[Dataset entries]
--------------------
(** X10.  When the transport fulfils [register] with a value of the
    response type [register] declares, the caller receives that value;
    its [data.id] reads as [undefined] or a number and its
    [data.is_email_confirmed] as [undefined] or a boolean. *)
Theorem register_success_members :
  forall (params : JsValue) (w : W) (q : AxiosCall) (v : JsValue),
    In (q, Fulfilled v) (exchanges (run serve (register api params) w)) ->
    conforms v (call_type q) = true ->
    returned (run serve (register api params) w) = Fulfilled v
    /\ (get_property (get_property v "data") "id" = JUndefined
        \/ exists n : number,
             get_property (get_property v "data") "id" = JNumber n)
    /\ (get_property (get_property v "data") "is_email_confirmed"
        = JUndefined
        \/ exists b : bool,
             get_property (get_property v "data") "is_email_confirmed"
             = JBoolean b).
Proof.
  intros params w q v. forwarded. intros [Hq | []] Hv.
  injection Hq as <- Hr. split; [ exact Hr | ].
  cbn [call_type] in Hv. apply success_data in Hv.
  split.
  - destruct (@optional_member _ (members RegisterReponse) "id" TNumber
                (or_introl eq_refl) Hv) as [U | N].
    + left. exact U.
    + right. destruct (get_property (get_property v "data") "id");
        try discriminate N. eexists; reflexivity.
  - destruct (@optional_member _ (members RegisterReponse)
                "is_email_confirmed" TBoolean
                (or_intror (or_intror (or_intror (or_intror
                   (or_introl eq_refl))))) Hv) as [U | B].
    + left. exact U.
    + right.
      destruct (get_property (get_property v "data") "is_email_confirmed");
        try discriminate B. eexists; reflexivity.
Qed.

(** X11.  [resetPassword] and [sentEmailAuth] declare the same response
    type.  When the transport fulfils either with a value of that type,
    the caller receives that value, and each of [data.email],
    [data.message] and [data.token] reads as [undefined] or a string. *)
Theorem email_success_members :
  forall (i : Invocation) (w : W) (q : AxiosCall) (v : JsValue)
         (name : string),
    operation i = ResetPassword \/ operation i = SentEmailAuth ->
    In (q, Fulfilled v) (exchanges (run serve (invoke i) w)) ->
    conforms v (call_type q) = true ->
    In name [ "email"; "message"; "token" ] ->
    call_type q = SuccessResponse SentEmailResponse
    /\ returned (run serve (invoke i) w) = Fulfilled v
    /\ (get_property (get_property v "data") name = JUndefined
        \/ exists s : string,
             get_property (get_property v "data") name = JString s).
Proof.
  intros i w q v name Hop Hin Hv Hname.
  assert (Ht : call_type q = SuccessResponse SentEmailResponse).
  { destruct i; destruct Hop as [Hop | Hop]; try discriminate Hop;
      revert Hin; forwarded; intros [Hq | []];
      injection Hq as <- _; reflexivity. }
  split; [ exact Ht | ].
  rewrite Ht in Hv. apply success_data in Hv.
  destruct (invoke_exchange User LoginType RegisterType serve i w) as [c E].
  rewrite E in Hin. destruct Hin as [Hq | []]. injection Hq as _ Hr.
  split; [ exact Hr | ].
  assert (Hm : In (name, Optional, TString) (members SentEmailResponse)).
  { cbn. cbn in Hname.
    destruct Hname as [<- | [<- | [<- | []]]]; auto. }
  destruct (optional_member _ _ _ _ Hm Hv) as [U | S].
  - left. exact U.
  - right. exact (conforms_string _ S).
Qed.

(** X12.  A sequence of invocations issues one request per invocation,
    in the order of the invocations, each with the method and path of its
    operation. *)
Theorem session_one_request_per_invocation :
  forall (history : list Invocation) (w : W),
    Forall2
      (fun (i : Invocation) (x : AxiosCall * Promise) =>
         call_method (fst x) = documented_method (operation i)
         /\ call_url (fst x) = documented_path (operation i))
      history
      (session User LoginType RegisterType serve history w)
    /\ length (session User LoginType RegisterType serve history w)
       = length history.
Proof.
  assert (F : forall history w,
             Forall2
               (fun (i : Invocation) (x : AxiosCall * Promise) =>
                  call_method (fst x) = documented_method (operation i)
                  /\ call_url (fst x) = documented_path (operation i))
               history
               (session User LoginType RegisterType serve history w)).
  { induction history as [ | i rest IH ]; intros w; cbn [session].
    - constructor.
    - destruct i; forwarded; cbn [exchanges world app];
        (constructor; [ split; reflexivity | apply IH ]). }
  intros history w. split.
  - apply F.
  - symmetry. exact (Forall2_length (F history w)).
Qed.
--------------------
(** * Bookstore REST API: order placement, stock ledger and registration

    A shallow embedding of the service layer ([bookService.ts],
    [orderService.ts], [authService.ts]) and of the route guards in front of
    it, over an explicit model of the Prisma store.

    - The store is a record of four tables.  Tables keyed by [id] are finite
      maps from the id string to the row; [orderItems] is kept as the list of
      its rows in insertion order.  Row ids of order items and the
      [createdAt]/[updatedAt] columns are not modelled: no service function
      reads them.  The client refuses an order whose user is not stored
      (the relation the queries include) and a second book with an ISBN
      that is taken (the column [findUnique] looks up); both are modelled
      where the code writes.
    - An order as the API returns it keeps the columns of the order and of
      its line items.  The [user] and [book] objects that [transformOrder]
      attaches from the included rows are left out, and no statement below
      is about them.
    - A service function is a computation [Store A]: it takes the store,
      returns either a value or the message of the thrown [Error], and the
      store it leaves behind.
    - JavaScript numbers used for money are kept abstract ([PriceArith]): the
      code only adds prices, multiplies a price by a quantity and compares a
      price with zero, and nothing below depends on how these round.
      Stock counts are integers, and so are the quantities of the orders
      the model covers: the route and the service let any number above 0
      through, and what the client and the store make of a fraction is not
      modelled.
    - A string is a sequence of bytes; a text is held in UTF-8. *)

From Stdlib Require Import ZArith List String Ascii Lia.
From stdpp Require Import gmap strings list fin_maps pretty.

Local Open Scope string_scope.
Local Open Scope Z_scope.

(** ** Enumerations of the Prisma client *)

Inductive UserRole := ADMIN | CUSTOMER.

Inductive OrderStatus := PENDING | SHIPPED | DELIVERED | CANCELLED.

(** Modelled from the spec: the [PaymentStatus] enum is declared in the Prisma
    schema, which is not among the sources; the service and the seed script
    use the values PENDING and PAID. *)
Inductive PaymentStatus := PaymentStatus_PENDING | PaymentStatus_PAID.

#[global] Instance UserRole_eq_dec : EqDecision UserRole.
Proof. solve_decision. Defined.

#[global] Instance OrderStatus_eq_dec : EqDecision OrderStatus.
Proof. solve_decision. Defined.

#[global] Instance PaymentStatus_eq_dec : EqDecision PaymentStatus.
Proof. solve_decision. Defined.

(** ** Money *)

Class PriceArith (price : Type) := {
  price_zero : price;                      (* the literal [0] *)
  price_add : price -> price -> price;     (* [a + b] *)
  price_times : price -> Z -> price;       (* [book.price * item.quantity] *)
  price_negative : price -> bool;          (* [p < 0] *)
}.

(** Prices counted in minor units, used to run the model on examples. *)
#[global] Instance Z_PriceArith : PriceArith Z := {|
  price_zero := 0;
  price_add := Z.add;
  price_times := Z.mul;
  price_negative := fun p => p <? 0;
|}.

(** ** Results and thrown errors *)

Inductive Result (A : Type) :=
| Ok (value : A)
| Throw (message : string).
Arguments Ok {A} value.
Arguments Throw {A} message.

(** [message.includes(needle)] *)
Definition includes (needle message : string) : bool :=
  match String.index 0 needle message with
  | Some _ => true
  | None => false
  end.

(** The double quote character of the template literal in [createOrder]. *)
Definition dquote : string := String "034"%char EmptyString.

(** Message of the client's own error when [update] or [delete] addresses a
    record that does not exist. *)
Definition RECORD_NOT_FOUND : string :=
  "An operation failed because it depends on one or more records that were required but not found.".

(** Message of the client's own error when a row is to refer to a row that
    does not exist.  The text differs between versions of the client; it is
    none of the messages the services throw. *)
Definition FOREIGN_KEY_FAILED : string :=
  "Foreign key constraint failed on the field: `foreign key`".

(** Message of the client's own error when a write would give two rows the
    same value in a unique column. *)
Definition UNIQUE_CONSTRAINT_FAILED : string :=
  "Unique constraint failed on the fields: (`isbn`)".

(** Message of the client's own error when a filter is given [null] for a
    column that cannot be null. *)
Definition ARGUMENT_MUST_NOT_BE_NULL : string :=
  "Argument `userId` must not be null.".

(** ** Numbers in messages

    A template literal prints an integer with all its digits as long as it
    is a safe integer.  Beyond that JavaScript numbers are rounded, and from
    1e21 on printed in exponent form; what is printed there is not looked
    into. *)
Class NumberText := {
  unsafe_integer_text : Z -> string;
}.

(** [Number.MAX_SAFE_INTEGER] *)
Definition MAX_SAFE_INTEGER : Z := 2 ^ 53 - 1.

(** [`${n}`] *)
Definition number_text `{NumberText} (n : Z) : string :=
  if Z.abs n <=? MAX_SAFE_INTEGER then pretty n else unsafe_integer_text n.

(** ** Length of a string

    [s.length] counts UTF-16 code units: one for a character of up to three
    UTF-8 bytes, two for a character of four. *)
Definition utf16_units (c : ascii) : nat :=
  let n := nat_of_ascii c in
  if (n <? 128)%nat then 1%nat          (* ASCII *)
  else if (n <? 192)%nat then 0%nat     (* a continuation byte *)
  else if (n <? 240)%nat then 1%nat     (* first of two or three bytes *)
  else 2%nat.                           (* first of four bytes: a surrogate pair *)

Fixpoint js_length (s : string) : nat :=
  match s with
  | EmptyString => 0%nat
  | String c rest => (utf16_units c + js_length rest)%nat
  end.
--------------------
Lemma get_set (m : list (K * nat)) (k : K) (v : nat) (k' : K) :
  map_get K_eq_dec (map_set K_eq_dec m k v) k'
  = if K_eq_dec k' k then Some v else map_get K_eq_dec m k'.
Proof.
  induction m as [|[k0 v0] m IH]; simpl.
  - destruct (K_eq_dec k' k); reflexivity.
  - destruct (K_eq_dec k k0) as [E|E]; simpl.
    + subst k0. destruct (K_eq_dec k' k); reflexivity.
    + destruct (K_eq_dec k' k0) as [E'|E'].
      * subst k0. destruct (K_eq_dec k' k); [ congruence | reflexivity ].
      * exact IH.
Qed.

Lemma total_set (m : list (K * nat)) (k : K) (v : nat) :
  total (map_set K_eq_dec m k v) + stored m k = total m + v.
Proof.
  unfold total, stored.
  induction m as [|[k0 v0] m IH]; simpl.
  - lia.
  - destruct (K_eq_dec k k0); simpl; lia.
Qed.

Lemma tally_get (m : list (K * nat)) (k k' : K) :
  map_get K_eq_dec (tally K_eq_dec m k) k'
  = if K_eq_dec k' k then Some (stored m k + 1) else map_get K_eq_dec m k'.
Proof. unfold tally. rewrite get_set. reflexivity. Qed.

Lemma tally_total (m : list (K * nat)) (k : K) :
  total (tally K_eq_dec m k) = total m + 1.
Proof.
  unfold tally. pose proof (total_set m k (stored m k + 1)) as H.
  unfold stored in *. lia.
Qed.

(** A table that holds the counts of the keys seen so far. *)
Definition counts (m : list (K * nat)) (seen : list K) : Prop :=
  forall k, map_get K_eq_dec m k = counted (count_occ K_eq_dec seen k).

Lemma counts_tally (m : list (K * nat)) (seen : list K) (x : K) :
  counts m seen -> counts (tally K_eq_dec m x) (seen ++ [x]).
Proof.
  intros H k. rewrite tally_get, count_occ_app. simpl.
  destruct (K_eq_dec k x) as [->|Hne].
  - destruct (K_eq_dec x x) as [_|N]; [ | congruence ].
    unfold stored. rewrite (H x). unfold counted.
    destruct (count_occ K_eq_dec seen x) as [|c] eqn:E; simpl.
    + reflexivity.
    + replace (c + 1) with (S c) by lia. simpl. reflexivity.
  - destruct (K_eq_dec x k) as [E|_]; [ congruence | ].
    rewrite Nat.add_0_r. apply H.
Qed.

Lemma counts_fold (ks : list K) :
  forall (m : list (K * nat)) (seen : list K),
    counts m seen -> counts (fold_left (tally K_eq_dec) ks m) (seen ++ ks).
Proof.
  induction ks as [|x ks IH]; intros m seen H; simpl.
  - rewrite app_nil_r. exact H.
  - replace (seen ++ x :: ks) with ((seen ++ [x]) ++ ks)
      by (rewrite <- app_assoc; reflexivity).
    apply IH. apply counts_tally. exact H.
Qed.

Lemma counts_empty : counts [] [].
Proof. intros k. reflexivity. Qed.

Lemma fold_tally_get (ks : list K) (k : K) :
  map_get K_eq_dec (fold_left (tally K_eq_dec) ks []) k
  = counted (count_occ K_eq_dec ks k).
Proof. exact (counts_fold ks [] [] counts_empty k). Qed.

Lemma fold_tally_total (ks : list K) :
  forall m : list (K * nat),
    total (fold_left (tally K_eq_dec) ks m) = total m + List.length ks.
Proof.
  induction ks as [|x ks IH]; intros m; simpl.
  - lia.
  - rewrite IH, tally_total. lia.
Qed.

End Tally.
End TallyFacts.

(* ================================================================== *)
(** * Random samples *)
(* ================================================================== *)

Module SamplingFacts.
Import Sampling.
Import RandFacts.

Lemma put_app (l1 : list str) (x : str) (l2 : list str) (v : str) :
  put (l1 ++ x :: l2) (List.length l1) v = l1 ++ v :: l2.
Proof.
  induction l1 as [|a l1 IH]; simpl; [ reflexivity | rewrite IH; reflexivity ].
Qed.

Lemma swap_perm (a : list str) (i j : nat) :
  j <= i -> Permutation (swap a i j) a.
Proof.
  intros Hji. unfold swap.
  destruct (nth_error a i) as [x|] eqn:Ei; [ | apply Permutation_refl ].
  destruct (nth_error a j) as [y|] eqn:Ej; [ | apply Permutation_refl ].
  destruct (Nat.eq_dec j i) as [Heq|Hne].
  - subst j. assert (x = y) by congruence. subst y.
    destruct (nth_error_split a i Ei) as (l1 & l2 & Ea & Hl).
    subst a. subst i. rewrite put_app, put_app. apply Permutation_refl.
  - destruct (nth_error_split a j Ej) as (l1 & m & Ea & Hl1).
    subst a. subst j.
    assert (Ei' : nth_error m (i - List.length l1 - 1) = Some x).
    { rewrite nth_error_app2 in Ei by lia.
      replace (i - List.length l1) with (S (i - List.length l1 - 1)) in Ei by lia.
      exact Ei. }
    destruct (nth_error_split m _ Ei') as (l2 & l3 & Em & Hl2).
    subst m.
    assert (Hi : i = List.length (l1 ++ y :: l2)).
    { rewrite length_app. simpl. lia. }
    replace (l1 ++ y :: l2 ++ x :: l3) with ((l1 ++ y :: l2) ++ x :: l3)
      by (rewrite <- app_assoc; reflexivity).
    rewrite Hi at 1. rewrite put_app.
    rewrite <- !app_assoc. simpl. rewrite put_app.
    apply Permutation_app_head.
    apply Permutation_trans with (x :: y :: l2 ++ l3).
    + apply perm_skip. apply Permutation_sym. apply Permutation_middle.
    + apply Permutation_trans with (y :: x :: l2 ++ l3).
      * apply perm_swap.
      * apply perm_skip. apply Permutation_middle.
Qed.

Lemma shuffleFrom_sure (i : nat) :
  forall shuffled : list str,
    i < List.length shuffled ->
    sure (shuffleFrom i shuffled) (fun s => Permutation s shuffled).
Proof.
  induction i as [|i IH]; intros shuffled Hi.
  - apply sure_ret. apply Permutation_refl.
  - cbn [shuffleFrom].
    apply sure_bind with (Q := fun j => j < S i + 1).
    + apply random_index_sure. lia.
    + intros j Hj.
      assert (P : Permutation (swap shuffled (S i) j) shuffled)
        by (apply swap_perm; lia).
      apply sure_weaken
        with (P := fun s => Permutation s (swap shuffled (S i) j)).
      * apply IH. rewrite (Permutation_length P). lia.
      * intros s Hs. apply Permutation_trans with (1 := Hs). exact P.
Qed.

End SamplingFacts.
--------------------
▸ **Exercise objective**
Please return only the lines above, starting at the line that has "unfold total, stored." and ending at the line that has "destruct (K_eq_dec k x) as [->|Hne].", keeping both and leaving each one unchanged.

▸ **Response below**
  unfold total, stored.
  induction m as [|[k0 v0] m IH]; simpl.
  - lia.
  - destruct (K_eq_dec k k0); simpl; lia.
Qed.

Lemma tally_get (m : list (K * nat)) (k k' : K) :
  map_get K_eq_dec (tally K_eq_dec m k) k'
  = if K_eq_dec k' k then Some (stored m k + 1) else map_get K_eq_dec m k'.
Proof. unfold tally. rewrite get_set. reflexivity. Qed.

Lemma tally_total (m : list (K * nat)) (k : K) :
  total (tally K_eq_dec m k) = total m + 1.
Proof.
  unfold tally. pose proof (total_set m k (stored m k + 1)) as H.
  unfold stored in *. lia.
Qed.

(** A table that holds the counts of the keys seen so far. *)
Definition counts (m : list (K * nat)) (seen : list K) : Prop :=
  forall k, map_get K_eq_dec m k = counted (count_occ K_eq_dec seen k).

Lemma counts_tally (m : list (K * nat)) (seen : list K) (x : K) :
  counts m seen -> counts (tally K_eq_dec m x) (seen ++ [x]).
Proof.
  intros H k. rewrite tally_get, count_occ_app. simpl.
  destruct (K_eq_dec k x) as [->|Hne].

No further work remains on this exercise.